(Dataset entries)
____________________

(* ===== verification/StakeProofs.v ===== *)
(** * Stake program: history, activation and rewards

    Theorems on the pure part of the stake program ([StakeState.v]): the stake
    history behaves as a bounded finite map, the warm-up and cool-down loops
    terminate and keep the stake of a delegation within what was delegated, a
    round of rewards stays within its pool, and merging two stakes does not
    create credits. *)

From stdpp Require Import base gmap list fin_maps sorting strings.
From Stdlib Require Import ZArith Lia SpecFloat.
From S2P Require Import Prelude Sdk Runtime KeyedAccount VoteState VoteProofs VoteInstruction StakeState.

(** ** The stake history is a finite map of at most 512 epochs *)
Definition descending (h : StakeHistory) : Prop :=
  StronglySorted (fun x y => fst y < fst x) h.
Definition contents (h : StakeHistory) : gmap Z StakeHistoryEntry := list_to_map h.

(** What a search may return. *)
Definition search_ok (h : StakeHistory) (e : Epoch) (r : nat + nat) : Prop :=
  match r with
  | inl i => exists x, h !! i = Some (e, x)
  | inr i => (i <= length h)%nat /\ Forall (fun p => e < fst p) (take i h) /\
             Forall (fun p => fst p < e) (drop i h)
  end.

Lemma descending_split h i p :
  descending h -> h !! i = Some p ->
  h = take i h ++ p :: drop (S i) h /\
  Forall (fun q => fst p < fst q) (take i h) /\
  Forall (fun q => fst q < fst p) (drop (S i) h).
Proof.
  intros Hs Hi. pose proof (take_drop_middle _ _ _ Hi) as Hh.
  unfold descending in Hs. rewrite <- Hh in Hs.
  apply StronglySorted_app in Hs as (Hlt & _ & [_ Hp]%StronglySorted_inv).
  split; [done|]. split; [|done].
  apply Forall_forall. intros q Hq. apply (Hlt q p Hq). left.
Qed.

Lemma binary_search_ok fuel h e l r :
  descending h -> (l <= r <= length h)%nat -> (r - l < fuel)%nat ->
  Forall (fun p => e < fst p) (take l h) -> Forall (fun p => fst p < e) (drop r h) ->
  search_ok h e (StakeHistory.binary_search fuel h e l r).
Proof.
  intros Hs. revert l r. induction fuel as [|fuel IH]; intros l r Hlr Hf Hl Hr; [lia|].
  cbn [StakeHistory.binary_search].
  destruct (Nat.ltb_spec l r) as [Hlt|Hge].
  2: { assert (l = r) as <- by lia. cbn. split; [lia|done]. }
  set (mid := (l + (r - l) / 2)%nat).
  assert (l <= mid < r)%nat as Hm.
  { pose proof (Nat.div_lt (r - l) 2). unfold mid. lia. }
  destruct (lookup_lt_is_Some_2 h mid) as [[probe y] Hy]; [lia|]. rewrite Hy.
  destruct (descending_split h mid _ Hs Hy) as (Hh & Hbefore & Hafter). cbn in *.
  destruct (Z.compare_spec e probe) as [->|Hlt'|Hgt].
  - eexists. exact Hy.
  - apply IH; [lia..| |done]. rewrite (take_S_r _ _ _ Hy).
    apply Forall_app. split; [|by repeat constructor].
    eapply Forall_impl; [exact Hbefore|]. intros; cbn in *. lia.
  - apply IH; [lia..|done|]. rewrite (drop_S _ _ _ Hy). constructor; [done|].
    eapply Forall_impl; [exact Hafter|]. intros; cbn in *. lia.
Qed.

Lemma search_spec h e : descending h -> search_ok h e (StakeHistory.search h e).
Proof.
  intros Hs. apply binary_search_ok; [done|lia|lia|by rewrite take_0|].
  by rewrite drop_all.
Qed.

Lemma descending_NoDup h : descending h -> NoDup h.*1.
Proof.
  induction 1 as [|[e x] h Hs IH Hx]; cbn; constructor; [|done].
  intros ([e' y] & -> & Hy)%list_elem_of_fmap. rewrite Forall_forall in Hx.
  specialize (Hx _ Hy). cbn in Hx. lia.
Qed.

Lemma history_get h e : descending h -> StakeHistory.get h e = contents h !! e.
Proof.
  intros Hs. pose proof (search_spec h e Hs) as Hr. unfold StakeHistory.get, contents.
  destruct (StakeHistory.search h e) as [i|i]; cbn in Hr.
  - destruct Hr as [x Hx]. rewrite Hx. symmetry. cbn.
    apply elem_of_list_to_map; [by apply descending_NoDup|].
    by eapply list_elem_of_lookup_2.
  - destruct Hr as (_ & Ht & Hd). symmetry. apply not_elem_of_list_to_map.
    intros ([e' y] & -> & Hy)%list_elem_of_fmap. rewrite <- (take_drop i h) in Hy.
    apply elem_of_app in Hy as [Hy|Hy]; rewrite Forall_forall in Ht, Hd;
      [specialize (Ht _ Hy)|specialize (Hd _ Hy)]; cbn in *; lia.
Qed.

(** The entry put in its place, before truncation. *)
Definition place (h : StakeHistory) (e : Epoch) (x : StakeHistoryEntry) : StakeHistory :=
  match StakeHistory.search h e with
  | inl i => <[i := (e, x)]> h
  | inr i => take i h ++ (e, x) :: drop i h
  end.

Lemma place_descending h e x : descending h -> descending (place h e x).
Proof.
  intros Hs. pose proof (search_spec h e Hs) as Hr. unfold place.
  assert (forall l r : StakeHistory, descending (l ++ r) ->
    Forall (fun p => e < fst p) l -> Forall (fun p => fst p < e) r ->
    descending (l ++ (e, x) :: r)) as Hins.
  { unfold descending. intros l r (Hlr & Hl & Hr')%StronglySorted_app Hle Hre.
    rewrite Forall_forall in Hle.
    apply StronglySorted_app_2; [|done|constructor; [done|]].
    - intros p q Hp [->|Hq]%elem_of_cons; cbn; auto.
    - exact Hre. }
  destruct (StakeHistory.search h e) as [i|i]; cbn in Hr.
  - destruct Hr as [y Hy]. destruct (descending_split h i _ Hs Hy) as (Hh & Hb & Ha).
    rewrite insert_take_drop by (by eapply lookup_lt_Some). apply Hins; [|done..].
    unfold descending in *. rewrite Hh in Hs.
    apply StronglySorted_app in Hs as (Hlr & Hl & [Hr' _]%StronglySorted_inv).
    apply StronglySorted_app_2; [|done..]. intros p q Hp Hq. apply Hlr; [done|by right].
  - destruct Hr as (_ & Hb & Ha). apply Hins; [by rewrite take_drop|done..].
Qed.

Lemma place_contents h e x : descending h -> contents (place h e x) = <[e := x]> (contents h).
Proof.
  intros Hs. pose proof (descending_NoDup _ (place_descending h e x Hs)) as Hnd.
  pose proof (search_spec h e Hs) as Hr. pose proof (descending_NoDup _ Hs) as Hnd0.
  unfold place, contents in *.
  destruct (StakeHistory.search h e) as [i|i]; cbn in Hr.
  - destruct Hr as [y Hy]. destruct (descending_split h i _ Hs Hy) as (Hh & _ & _).
    rewrite insert_take_drop in * by (by eapply lookup_lt_Some).
    rewrite (list_to_map_proper _ ((e, x) :: take i h ++ drop (S i) h))
      by (done || by rewrite <- Permutation_middle).
    rewrite (list_to_map_proper h ((e, y) :: take i h ++ drop (S i) h))
      by (done || (rewrite Hh at 1; by rewrite <- Permutation_middle)).
    cbn. by rewrite insert_insert_eq.
  - rewrite (list_to_map_proper _ ((e, x) :: h)); [done..|].
    rewrite <- Permutation_middle. by rewrite take_drop.
Qed.

Lemma place_length h e x :
  descending h ->
  length (place h e x) = if decide (e ∈ dom (contents h)) then length h else S (length h).
Proof.
  intros Hs. pose proof (history_get h e Hs) as Hg. pose proof (search_spec h e Hs) as Hr.
  unfold StakeHistory.get, place in *. rewrite (decide_ext _ (is_Some (contents h !! e)))
    by apply elem_of_dom. rewrite <- Hg.
  destruct (StakeHistory.search h e) as [i|i]; cbn in Hr.
  - destruct Hr as [y ->]. rewrite length_insert. by rewrite decide_True by (cbn; eauto).
  - rewrite decide_False by (intros [? [=]]). rewrite length_app. cbn.
    rewrite length_take, length_drop. lia.
Qed.

(** A full history loses its oldest epoch to a new one. *)
Lemma add_full h0 old y e x :
  let h := h0 ++ [(old, y)] in
  descending h -> length h = StakeHistory.MAX_ENTRIES -> old < e -> contents h !! e = None ->
  contents (StakeHistory.add h e x) = <[e := x]> (delete old (contents h)).
Proof.
  intros h Hs Hlen Hold He. pose proof (search_spec h e Hs) as Hr.
  pose proof (history_get h e Hs) as Hg. rewrite He in Hg.
  pose proof (descending_NoDup _ (place_descending h e x Hs)) as Hnd.
  pose proof (descending_NoDup _ Hs) as Hnd0.
  unfold StakeHistory.get, StakeHistory.add, place, contents in *.
  destruct (StakeHistory.search h e) as [i|i]; cbn in Hr.
  { destruct Hr as [? Hx]. by rewrite Hx in Hg. }
  destruct Hr as (Hi & Hb & Ha).
  assert (i <= length h0)%nat as Hi'.
  { destruct (decide (i <= length h0)%nat); [done|]. exfalso.
    rewrite take_ge in Hb by (unfold h; rewrite length_app; cbn; lia).
    unfold h in Hb. rewrite Forall_app, Forall_singleton in Hb. cbn in Hb. lia. }
  assert (length h = S (length h0)) as Hl by (unfold h; rewrite length_app; cbn; lia).
  unfold h in *. rewrite (take_app_le h0 _ i), (drop_app_le h0 _ i) in * by done.
  assert ((take i h0 ++ (e, x) :: drop i h0 ++ [(old, y)]) =
          (take i h0 ++ (e, x) :: drop i h0) ++ [(old, y)]) as Heq
    by (rewrite <- app_assoc; done).
  rewrite Heq in *.
  assert (length (take i h0 ++ (e, x) :: drop i h0) = StakeHistory.MAX_ENTRIES) as Hlen'.
  { rewrite <- Hlen, Hl, length_app, length_take. cbn. rewrite length_drop. lia. }
  rewrite take_app_length' by done.
  rewrite fmap_app in Hnd, Hnd0. apply NoDup_app in Hnd as (Hnd & _ & _).
  apply NoDup_app in Hnd0 as (Hnd0 & Hdisj & _).
  rewrite (list_to_map_proper _ ((e, x) :: h0))
    by (done || (rewrite <- Permutation_middle; by rewrite take_drop)).
  assert (old ∉ h0.*1) as Hnew by (intros H; apply (Hdisj _ H); cbn; left).
  cbn. f_equal. rewrite list_to_map_snoc by done.
  by rewrite delete_insert_id by (by apply not_elem_of_list_to_map).
Qed.

(** The stake history refines a finite map from epochs to entries:
    looking an epoch up is the map's lookup; adding keeps the epochs in
    descending order and their number at 512 at most; adding is the map's
    insertion while there is room or the epoch is known, and otherwise
    drops the oldest epoch. *)
Theorem history_refines_map h e x :
  descending h ->
  (forall e', StakeHistory.get h e' = contents h !! e') /\
  descending (StakeHistory.add h e x) /\
  (length (StakeHistory.add h e x) <= StakeHistory.MAX_ENTRIES)%nat /\
  ((length h < StakeHistory.MAX_ENTRIES)%nat \/
     (length h = StakeHistory.MAX_ENTRIES /\ e ∈ dom (contents h)) ->
   contents (StakeHistory.add h e x) = <[e := x]> (contents h)) /\
  (forall h0 old y,
     h = h0 ++ [(old, y)] -> length h = StakeHistory.MAX_ENTRIES -> old < e ->
     contents h !! e = None ->
     contents (StakeHistory.add h e x) = <[e := x]> (delete old (contents h))).
Proof.
  intros Hs. pose proof (place_descending h e x Hs) as Hp.
  change (StakeHistory.add h e x) with (take StakeHistory.MAX_ENTRIES (place h e x)) at 1 2 3.
  split_and!.
  - intros e'. by apply history_get.
  - unfold descending in *. rewrite <- (take_drop StakeHistory.MAX_ENTRIES (place h e x)) in Hp.
    by apply StronglySorted_app in Hp as (_ & ? & _).
  - rewrite length_take. lia.
  - intros Hroom. rewrite take_ge; [by apply place_contents|].
    rewrite place_length by done. case_decide; naive_solver lia.
  - intros h0 old y -> Hl Ho He. by apply (add_full h0 old y).
Qed.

____________________

■ Work instruction ■
Only the number should be given: how many lines of the data contain the word "None"?

■ Expected output ■
2